Permit revocation. In the event of a failure to comply with any condition of an approved soil erosion and sediment control plan or tree removal plan, upon recommendation of the Borough Engineer, Construction Official, or Zoning Officer, the Borough may revoke any construction permit for any property upon which such noncompliance occurs or for any property affected by such noncompliance. The Borough may also seek to enjoin the violation, or take such other steps as permitted by law.
C. 
Revocation of construction permit or certificate of occupancy. In the event of a failure to comply with any condition of final site plan approval, the Zoning Officer, Borough Engineer, or Construction Official on his or her initiative may revoke the construction permit or certificate of occupancy, as the case may be, and seek to enjoin the violation, or such other steps as permitted by law.
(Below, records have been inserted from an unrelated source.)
(* ===== verification/DevicePages.v ===== *)
(** * The device pages (app/devices/page.tsx, app/devices/[deviceId]/page.tsx,
      components/modem-network.tsx)

    The fleet page and the page of one device: what each reads, the lists it
    draws and in which order, what a cell makes of a reading that is missing,
    and what each of the four tabs is handed. *)

From Stdlib Require Import Lia.
From S2P Require Import Prelude JsString JsValue JsNumber JsMap JsSort Fetch Session Gateway Devices Messages Network Esim EsimData TableQuery Fleet Plmn Navigation I18n Guards Component ProxyExport ListPages Console.

(** ** app/devices/page.tsx: the reads *)

Record fleet_read := {
  fr_writable : bool;
  fr_devices : list DeviceRow;
  fr_modems : list ModemRow;
  fr_policies : list CardPolicyRow;
  fr_alerts : list AlertRow;
  fr_loadError : bool;
  fr_certificates : list CertificateRow;
  fr_outstanding : nat;
}.

(** A code nobody used and that has not run out. *)
Definition code_live (now : Z) (code : EnrollmentCodeRow) : bool :=
  match ec_usedAt code with None => (now <? ec_expiresAt code)%Z | Some _ => false end.

Section FleetRead.
Context `{Platform}.
Variable env : environment.
Variable fetchImpl : fetch_fn.
Variables (host : jstring) (token : option jstring).

(** The four reads of the [Promise.all] stand or fall together; the
    certificates and the codes are read on their own. *)
Definition DevicesPage_read (now : Z) : fleet_read :=
  let writable := mayWrite (fetchConsoleRole env fetchImpl host token) in
  let certificates := (list_read (fetchCertificates env fetchImpl host token)).1 in
  let outstanding :=
    match fetchEnrollmentCodes env fetchImpl host token with
    | Ok codes => length (List.filter (code_live now) codes)
    | Throw _ => 0%nat
    end in
  match fetchDevices env fetchImpl host token, fetchModems env fetchImpl host token,
        fetchCardPolicies env fetchImpl host token, fetchAlerts env fetchImpl host token None 20 with
  | Ok devices, Ok modems, Ok policies, Ok alerts =>
      {| fr_writable := writable; fr_devices := devices; fr_modems := modems;
         fr_policies := policies; fr_alerts := alerts; fr_loadError := false;
         fr_certificates := certificates; fr_outstanding := outstanding |}
  | _, _, _, _ =>
      {| fr_writable := writable; fr_devices := []; fr_modems := []; fr_policies := [];
         fr_alerts := []; fr_loadError := true;
         fr_certificates := certificates; fr_outstanding := outstanding |}
  end.
End FleetRead.

(** [modems.filter((modem) => modem.iccid).map(..)]. *)
Definition knownCards (modems : list ModemRow) : list (jstring * jstring) :=
  omap (fun modem =>
    match md_iccid modem with
    | Some iccid => if jeqb iccid [] then None else Some (iccid, iccid ++ u " — " ++ md_imei modem)
    | None => None
    end) modems.

(** ** The fleet's module table *)

Definition fleet_order (sort_by : option jstring) : jstring :=
  match sort_by with
  | Some s => if jeqb s (u "signal") || jeqb s (u "seen") then s else u "imei"
  | None => u "imei"
  end.

Section FleetTable.
Context `{CaseMapping} `{Collation}.

Definition matchingModems (modems : list ModemRow) (needle : jstring) : list ModemRow :=
  if jeqb needle [] then modems
  else List.filter (fun modem =>
         existsb (fun field => includes (toLowerCase (default_to [] field)) needle)
           [Some (md_imei modem); md_iccid modem; Some (md_family modem); md_homePlmn modem;
            md_servingPlmn modem; md_msisdn modem]) modems.

(** [b - a] for two readings, either of which may be [-Infinity]. *)
Definition minus_sign (b a : num) : Z :=
  match b, a with
  | Fin y, Fin x => y - x
  | Fin _, Inf true => 1
  | Inf true, Fin _ => -1
  | _, _ => 0
  end%Z.

Definition reading_or (missing : num) (value : option Z) : num :=
  match value with Some v => Fin v | None => missing end.

(** The comparator of [orderModems]. *)
Definition modem_order (order : jstring) : comparator ModemRow := fun left right =>
  let signal modem := reading_or (Inf true) (md_signalDbm modem) in
  let seen modem := reading_or (Fin 0) (md_lastSeen modem) in
  if jeqb order (u "signal") && negb (bool_decide (signal left = signal right))
  then minus_sign (signal right) (signal left)
  else if jeqb order (u "seen") && negb (bool_decide (seen left = seen right))
       then minus_sign (seen right) (seen left)
       else localeCompare (md_imei left) (md_imei right).
Definition orderModems (modems : list ModemRow) (order : jstring) : list ModemRow :=
  sort (modem_order order) modems.

Definition fleet_shown (q sort_by : option jstring) (modems : list ModemRow) : list ModemRow :=
  orderModems (matchingModems modems (needleOf q)) (fleet_order sort_by).
End FleetTable.

(** ** Cells *)

(** The queue column. *)
Inductive queue_cell := QueueUnknown | QueueEmpty | QueueBehind (records : Z).
Definition queue_draws (device : DeviceRow) : queue_cell :=
  match dv_queueRecords device with
  | None => QueueUnknown
  | Some n => if (0 <? n)%Z then QueueBehind n else QueueEmpty
  end.

(** [ModemQuality]: [None] is a dash for all three. *)
Definition ModemQuality (rsrp rsrq sinr : option Z) : option (option Z * option Z * option Z) :=
  match rsrp, rsrq, sinr with
  | None, None, None => None
  | _, _, _ => Some (rsrp, rsrq, sinr)
  end.

(** [Math.round((used / total) * 100)]; [None] is a dash. *)
Definition memory_percent (used total : option Z) : option num :=
  match used, total with
  | Some used, Some total =>
      if (total =? 0)%Z then None else Some (Math_round (times (divide used total) (int 100)))
  | _, _ => None
  end.

(** The times an alert was held back, and the one that was not. *)
Definition alert_repeats (alert : AlertRow) : option num :=
  match prop (al_context alert) (u "repeats") with
  | VNum (Fin n) => Some (Fin (n + int 1))
  | VNum n => Some n
  | _ => None
  end.

(** [modem.manageable === false] and [modem.observed === false]. *)
Definition modem_badges (modem : ModemRow) : bool * bool :=
  (bool_decide (md_manageable modem = Some false), negb (md_observed modem)).

(** ** components/modem-network.tsx *)

Record network_cell := {
  nc_flag : option jstring;
  nc_operator : operator_label;
  nc_territory : option jstring;
  nc_roaming : option (option jstring * operator_label);
}.

Definition given (s : option jstring) : bool :=
  match s with Some s => negb (jeqb s []) | None => false end.

(** [None] is a dash. *)
Definition ModemNetwork (home serving : option jstring) : option network_cell :=
  if negb (given home) && negb (given serving) then None else
  let identity := match home with Some h => h | None => default_to [] serving end in
  Some {| nc_flag := territoryFlag identity;
          nc_operator := operatorName identity;
          nc_territory := territoryName identity;
          nc_roaming :=
            match home, serving with
            | Some h, Some s => if isRoaming h s then Some (territoryFlag s, operatorName s) else None
            | _, _ => None
            end |}.

(** ** app/devices/[deviceId]/page.tsx: the reads *)

Record device_read := {
  dr_writable : bool;
  dr_devices : list DeviceRow;
  dr_modems : list ModemRow;
  dr_esim : list EsimProfileRow;
  dr_proxies : list ProxyInstanceRow;
  dr_uptime : list UptimeHourRow;
  dr_candidates : list CandidateRow;
  dr_loadError : bool;
}.

Section DeviceRead.
Context `{Platform}.
Variable env : environment.
Variable fetchImpl : fetch_fn.
Variables (host : jstring) (token : option jstring).

(** [fetchDeviceUptime] asks for a week when it is not told otherwise. *)
Definition DevicePage_read (deviceId : jstring) : device_read :=
  let writable := mayWrite (fetchConsoleRole env fetchImpl host token) in
  match fetchDevices env fetchImpl host token, fetchModems env fetchImpl host token,
        fetchEsimProfiles env fetchImpl host token (Some deviceId),
        fetchProxyInstances env fetchImpl host token,
        fetchDeviceUptime env fetchImpl host token deviceId 168,
        fetchCandidates env fetchImpl host token with
  | Ok devices, Ok modems, Ok profiles, Ok proxies, Ok uptime, Ok candidates =>
      {| dr_writable := writable; dr_devices := devices; dr_modems := modems; dr_esim := profiles;
         dr_proxies := proxies; dr_uptime := uptime; dr_candidates := candidates;
         dr_loadError := false |}
  | _, _, _, _, _, _ =>
      {| dr_writable := writable; dr_devices := []; dr_modems := []; dr_esim := [];
         dr_proxies := []; dr_uptime := []; dr_candidates := []; dr_loadError := true |}
  end.
End DeviceRead.

(** ** The panels *)

Record panel_query := { pq_needle : jstring; pq_order : jstring; pq_tab : DeviceTabId }.

Inductive device_panel :=
  | OverviewTab (device : option DeviceRow) (modems : list ModemRow)
      (proxies : list ProxyInstanceRow) (uptime : list UptimeHourRow) (query : panel_query)
  | DiagnosticsTab (writable : bool) (device : option DeviceRow) (modems : list ModemRow)
  | ConsoleTab (writable : bool) (device : option DeviceRow) (modems : list ModemRow)
      (candidates : list CandidateRow)
  | EsimTab (writable : bool) (profiles : list EsimProfileRow) (imeis : list jstring).

Definition page_device (page : device_read) (deviceId : jstring) : option DeviceRow :=
  List.find (fun row => jeqb (dv_id row) deviceId) (dr_devices page).
Definition own_modems (page : device_read) (deviceId : jstring) : list ModemRow :=
  List.filter (fun row => jeqb (md_deviceId row) deviceId) (dr_modems page).

Definition panelFor (page : device_read) (deviceId : jstring) (query : panel_query)
    (tab : DeviceTabId) : device_panel :=
  let device := page_device page deviceId in
  let own := own_modems page deviceId in
  match tab with
  | overview =>
      OverviewTab device own
        (List.filter (fun row => jeqb (pi_deviceId row) deviceId) (dr_proxies page))
        (dr_uptime page) query
  | diagnostics => DiagnosticsTab (dr_writable page) device own
  | Navigation.console =>
      ConsoleTab (dr_writable page) device own
        (List.filter (fun row => jeqb (ca_deviceId row) deviceId) (dr_candidates page))
  | esim => EsimTab (dr_writable page) (dr_esim page) (md_imei <$> own)
  end.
[Added 5-15-2018 by Ord. No. 1739]
Prior to issuance of a certificate of occupancy or certificate of approval, when required by the Borough Engineer, an applicant shall cause to be prepared, signed and sealed by a licensed land surveyor of the State of New Jersey plans showing the location, as-built, of all improvements required by the Borough Engineer pursuant to a permit application. When necessary to assure compliance with development or permit approvals, the Borough Engineer may require as-built plans for improvements including, but not limited to, new construction, additions, garages, site improvements, accessory structures, sheds, outdoor fire pits, outdoor kitchens, pools, patios and decks. The Borough Engineer shall review the as-built plan and, if it meets the applicable requirements, shall certify to the Construction Official that the as-built plan is approved. The Construction Official shall not issue a certificate of occupancy or certificate of approval until the as-built plan has been approved by the Borough Engineer.
A. 
Any person who violates any of the provisions of this chapter or who fails to comply with any of the requirement thereof or who erects, raises, moves, extends, enlarges, alters or demolishes any structure in violation of any detailed statement or plan submitted hereunder, or who puts into use any lot or premises in violation of any detailed statement or plans submitted hereunder or who refuses reasonable opportunity to inspect any premises, or who violates the provisions of an approved plan or approval, or the conditions associated therewith, shall, upon conviction thereof by any court authorized by law to hear and determine the matter, be liable to a fine of not more than $1,000, or to imprisonment for a term of not more than 90 days, or both, as such court in its discretion may impose. Each day during or on which a violation occurs or continues shall be deemed a separate offense.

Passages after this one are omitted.